===== Available data

Lemma hm_keys_put_in k v m : In k (keys m) -> keys (put k v m) = keys m.
Proof.
  induction m as [|[k' v'] m IH]; simpl; [tauto|].
  intros Hin. destruct (keqb_spec k k') as [->|Hne]; simpl; [reflexivity|].
  rewrite IH; [reflexivity|]. destruct Hin; congruence.
Qed.

Lemma hm_keys_put_notin k v m :
  ~ In k (keys m) -> keys (put k v m) = keys m ++ [k].
Proof.
  induction m as [|[k' v'] m IH]; simpl; [reflexivity|].
  intros Hn. destruct (keqb_spec k k') as [->|Hne]; simpl; [tauto|].
  rewrite IH; tauto.
Qed.

Lemma hm_wf_put k v m : wf m -> wf (put k v m).
Proof.
  unfold wf. intros Hnd.
  destruct (in_dec (fun a b => reflect_dec _ _ (keqb_spec a b)) k (keys m))
    as [Hin|Hn].
  - now rewrite hm_keys_put_in.
  - rewrite hm_keys_put_notin by assumption.
    apply NoDup_app; [assumption | repeat constructor; simpl; tauto |].
    intros x Hx [<-|[]]. tauto.
Qed.

Lemma hm_In_keys_erase k k' m : In k' (keys (erase k m)) -> In k' (keys m).
Proof.
  induction m as [|[k0 v0] m IH]; simpl; [tauto|].
  destruct (keqb k k0); simpl; tauto.
Qed.

Lemma hm_wf_erase k m : wf m -> wf (erase k m).
Proof.
  unfold wf. induction m as [|[k' v'] m IH]; simpl; [tauto|].
  intros Hnd. inversion Hnd as [|? ? Hnotin Hnd']; subst.
  destruct (keqb k k'); [auto|]. simpl. constructor; [|auto].
  intros Hin. apply Hnotin. eapply hm_In_keys_erase; eauto.
Qed.

Lemma hm_In_put k v k' v' m :
  In (k', v') (put k v m) -> (k' = k /\ v' = v) \/ In (k', v') m.
Proof.
  induction m as [|[k0 v0] m IH]; simpl.
  - intros [Heq|[]]. inversion Heq. now left.
  - case_key k k0; simpl.
    + intros [Heq|Hin]; [inversion Heq; now left | right; now right].
    + intros [Heq|Hin]; [right; now left|].
      destruct (IH Hin) as [Hl|Hr]; [now left | right; now right].
Qed.

Lemma hm_In_put_wf k v v' m :
  wf m -> In (k, v') (put k v m) -> v' = v.
Proof.
  unfold wf. induction m as [|[k0 v0] m IH]; simpl.
  - intros _ [Heq|[]]. now inversion Heq.
  - intros Hnd. inversion Hnd as [|? ? Hnotin Hnd']; subst.
    case_key k k0; simpl.
    + intros [Heq|Hin]; [now inversion Heq|].
      exfalso. apply Hnotin. change k0 with (fst (k0, v')).
      now apply in_map.
    + intros [Heq|Hin]; [inversion Heq; congruence | auto].
Qed.

Lemma hm_In_erase k k' v' m : In (k', v') (erase k m) -> In (k', v') m.
Proof.
  induction m as [|[k0 v0] m IH]; simpl; [tauto|].
  destruct (keqb k k0); simpl; tauto.
Qed.

Lemma hm_put_put k v v' m : put k v (put k v' m) = put k v m.
Proof.
  induction m as [|[k0 v0] m IH]; simpl.
  - now rewrite keqb_refl.
  - destruct (keqb k k0) eqn:E; simpl.
    + now rewrite keqb_refl.
    + now rewrite E, IH.
Qed.

Lemma hm_at_put_same k v dflt m : at_ k dflt (put k v m) = v.
Proof. unfold at_. now rewrite hm_get_put_same. Qed.

Lemma hm_at_put_other k k' v dflt m :
  k' <> k -> at_ k' dflt (put k v m) = at_ k' dflt m.
Proof. intros. unfold at_. now rewrite hm_get_put_other. Qed.

Lemma hm_In_contains k v m : In (k, v) m -> contains k m = true.
Proof.
  intros Hin. apply hm_contains_true_in.
  change k with (fst (k, v)). now apply in_map.
Qed.

Lemma hm_get_contains k v m : get k m = Some v -> contains k m = true.
Proof. unfold contains. now intros ->. Qed.

Lemma hm_In_get k v m : wf m -> In (k, v) m -> get k m = Some v.
Proof.
  unfold wf. induction m as [|[k' v'] m IH]; simpl; [tauto|].
  intros Hnd [Heq|Hin].
  - inversion Heq; subst. now rewrite keqb_refl.
  - inversion Hnd as [|? ? Hnotin Hnd']; subst.
    destruct (keqb_spec k k') as [->|Hne].
    + exfalso. apply Hnotin. change k' with (fst (k', v)). now apply in_map.
    + auto.
Qed.

Lemma hm_erase_notin k m : ~ In k (keys m) -> erase k m = m.
Proof.
  induction m as [|[k' v'] m IH]; simpl; [reflexivity|].
  intros Hn. destruct (keqb_spec k k') as [->|Hne].
  - exfalso. apply Hn. now left.
  - rewrite IH; [reflexivity|]. intros Hin. apply Hn. now right.
Qed.

Lemma hm_erase_put_same k v m : erase k (put k v m) = erase k m.
Proof.
  induction m as [|[k' v'] m IH]; simpl.
  - now rewrite keqb_refl.
  - destruct (keqb k k') eqn:E; simpl.
    + now rewrite keqb_refl.
    + now rewrite E, IH.
Qed.

Lemma hm_erase_put_fresh k v m : ~ In k (keys m) -> erase k (put k v m) = m.
Proof. intros Hn. rewrite hm_erase_put_same. now apply hm_erase_notin. Qed.

Lemma hm_length_erase k m :
  (List.length (erase k m) <= List.length m)%nat.
Proof.
  induction m as [|[k' v'] m IH]; simpl; [lia|].
  destruct (keqb k k'); simpl; lia.
Qed.

Lemma hm_length_erase_in k m :
  contains k m = true -> (List.length (erase k m) < List.length m)%nat.
Proof.
  unfold contains. induction m as [|[k' v'] m IH]; simpl; [discriminate|].
  destruct (keqb k k') eqn:E; simpl.
  - intros _. pose proof (hm_length_erase k m). lia.
  - intros Hc. specialize (IH Hc). lia.
Qed.

Lemma hm_length_put k v m :
  (List.length (put k v m) <= S (List.length m))%nat.
Proof.
  induction m as [|[k' v'] m IH]; simpl; [lia|].
  destruct (keqb k k'); simpl; lia.
Qed.

Lemma hm_keys_erase_ne k k' m : In k' (keys (erase k m)) -> k' <> k.
Proof.
  intros Hin ->. apply hm_contains_true_in in Hin.
  now rewrite hm_contains_erase_same in Hin.
Qed.

Lemma hm_size_zero m : Z.eqb (size m) 0 = true <-> m = [].
Proof.
  unfold size. destruct m; simpl; [now split|].
  split; discriminate.
Qed.

End HashmapFacts.


Section StreamFacts.

Lemma sapp_assoc (a b c : string) : (a +++ b) +++ c = a +++ (b +++ c).
Proof. induction a as [|x a IH]; simpl; [reflexivity | now rewrite IH]. Qed.

Lemma sapp_nil_r (a : string) : a +++ "" = a.
Proof. induction a as [|x a IH]; simpl; [reflexivity | now rewrite IH]. Qed.

Lemma slength_app (a b : string) :
  String.length (a +++ b) = (String.length a + String.length b)%nat.
Proof. induction a as [|x a IH]; simpl; [reflexivity | now rewrite IH]. Qed.

Lemma string_skip_nil n : string_skip n "" = "".
Proof. now destruct n. Qed.

Lemma overwrite_at (p text y : string) :
  overwrite (String.length p) text (p +++ y)
  = p +++ text +++ string_skip (String.length text) y.
Proof. induction p as [|x p IH]; simpl; [reflexivity | now rewrite IH]. Qed.

(** Writing at the end of the buffer appends. *)
Lemma write_at_end (a text : string) :
  write {| str := a; tellp := String.length a |} text
  = {| str := a +++ text; tellp := String.length (a +++ text) |}.
Proof.
  unfold write. simpl. f_equal.
  - rewrite <- (sapp_nil_r a) at 2. rewrite overwrite_at.
    now rewrite string_skip_nil, sapp_nil_r.
  - now rewrite slength_app.
Qed.

Lemma with_commas_concat entries :
  entries <> [] ->
  with_commas entries = String.concat "," entries +++ ",".
Proof.
  induction entries as [|e [|e' entries] IH]; [congruence| |]; intros _.
  - reflexivity.
  - change (with_commas (e :: e' :: entries))
      with (e +++ "," +++ with_commas (e' :: entries)).
    rewrite IH by discriminate.
    change (String.concat "," (e :: e' :: entries))
      with (e +++ "," +++ String.concat "," (e' :: entries)).
    now rewrite !sapp_assoc.
Qed.

(** The end of both views: back over the last character if the flag
    says so, then the closing bracket. *)
Lemma close_list (entries : list string) (flag : bool) :
  (entries <> [] -> flag = true) ->
  let out :=
    {| str := "[" +++ with_commas entries;
       tellp := String.length ("[" +++ with_commas entries) |} in
  str (write (if flag then seekp out (Nat.pred (tellp out)) else out) "]")
  = match entries with
    | [] => if flag then "]" else "[]"
    | _ :: _ => "[" +++ String.concat "," entries +++ "]"
    end.
Proof.
  intros Hflag out. destruct entries as [|e entries].
  - destruct flag; reflexivity.
  - rewrite Hflag by discriminate. subst out.
    rewrite with_commas_concat by discriminate.
    set (x := String.concat "," (e :: entries)).
    unfold seekp, write.
    cbn [str tellp].
    change ("[" +++ x +++ ",") with (("[" +++ x) +++ ",") at 2.
    replace (Nat.pred (String.length ("[" +++ x +++ ",")))
      with (String.length ("[" +++ x)).
    + rewrite overwrite_at. reflexivity.
    + change ("[" +++ x +++ ",") with (String "[" (x +++ ",")).
      simpl. rewrite slength_app. simpl. lia.
Qed.

End StreamFacts.

Section RegistryFacts.

Set Default Proof Using "Type".

Variable Resource : Type.
Variable Resources : Type.
Variable res_empty : Resources.
Variable res_add : Resources -> list Resource -> Resources.
Variable res_sub : Resources -> Resource -> Resources.
Variable scalar_text : string -> list Resource -> string.
Variable state_text : TaskState -> string.

Implicit Types (s : Slave Resource Resources)
  (e : Executor Resource Resources) (f : Framework Resource Resources).

(** *** Executors and frameworks *)

Lemma upid_unset_true pid : upid_unset pid = true <-> pid = "".
Proof. unfold upid_unset. apply String.eqb_eq. Qed.

Lemma upid_unset_false pid : upid_unset pid = false <-> pid <> "".
Proof. unfold upid_unset. apply String.eqb_neq. Qed.

Lemma getExecutor_task_None f taskId :
  getExecutor_task f taskId = None <->
  (forall key e, In (key, e) (executors f) -> holds_task taskId e = false).
Proof.
  unfold getExecutor_task. split.
  - intros Hnone key e Hin.
    apply (find_none _ _ Hnone (key, e) Hin).
  - intros Hall.
    destruct (find _ (executors f)) as [[key e]|] eqn:Hfind; [|reflexivity].
    apply find_some in Hfind. destruct Hfind as [Hin Hholds].
    simpl in Hholds. rewrite (Hall key e Hin) in Hholds. discriminate.
Qed.

Lemma getExecutor_task_Some f taskId key e :
  getExecutor_task f taskId = Some (key, e) ->
  In (key, e) (executors f) /\ holds_task taskId e = true.
Proof. unfold getExecutor_task. intros Hfind. now apply find_some in Hfind. Qed.

Lemma removeTask_queued e taskId :
  hashmap.contains taskId (queuedTasks (removeTask res_sub e taskId)) = false.
Proof.
  unfold removeTask. simpl.
  destruct (hashmap.get taskId (launchedTasks e)); simpl;
    apply hm_contains_erase_same.
Qed.

Lemma removeTask_launched e taskId :
  hashmap.contains taskId (launchedTasks (removeTask res_sub e taskId)) = false.
Proof.
  unfold removeTask. simpl.
  destruct (hashmap.get taskId (launchedTasks e)) eqn:Hget; simpl.
  - apply hm_contains_erase_same.
  - unfold hashmap.contains. now rewrite Hget.
Qed.

Lemma removeTask_resources e taskId :
  e_resources (removeTask res_sub e taskId) =
  match hashmap.get taskId (launchedTasks e) with
  | Some task => fold_left res_sub (t_resources task) (e_resources e)
  | None => e_resources e
  end.
Proof.
  unfold removeTask. simpl.
  now destruct (hashmap.get taskId (launchedTasks e)).
Qed.

Lemma removeTask_fixed e taskId :
  e_id (removeTask res_sub e taskId) = e_id e /\
  e_info (removeTask res_sub e taskId) = e_info e /\
  e_pid (removeTask res_sub e taskId) = e_pid e.
Proof.
  unfold removeTask. simpl.
  now destruct (hashmap.get taskId (launchedTasks e)).
Qed.

Lemma removeTask_other_queued e taskId other :
  other <> taskId ->
  hashmap.get other (queuedTasks (removeTask res_sub e taskId)) =
  hashmap.get other (queuedTasks e).
Proof.
  intros Hne. unfold removeTask. simpl.
  destruct (hashmap.get taskId (launchedTasks e)); simpl;
    now apply hm_get_erase_other.
Qed.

==========

Task brief. How many lines of these entries contain "size"? Answer with the number and nothing else.

Expected answer. 2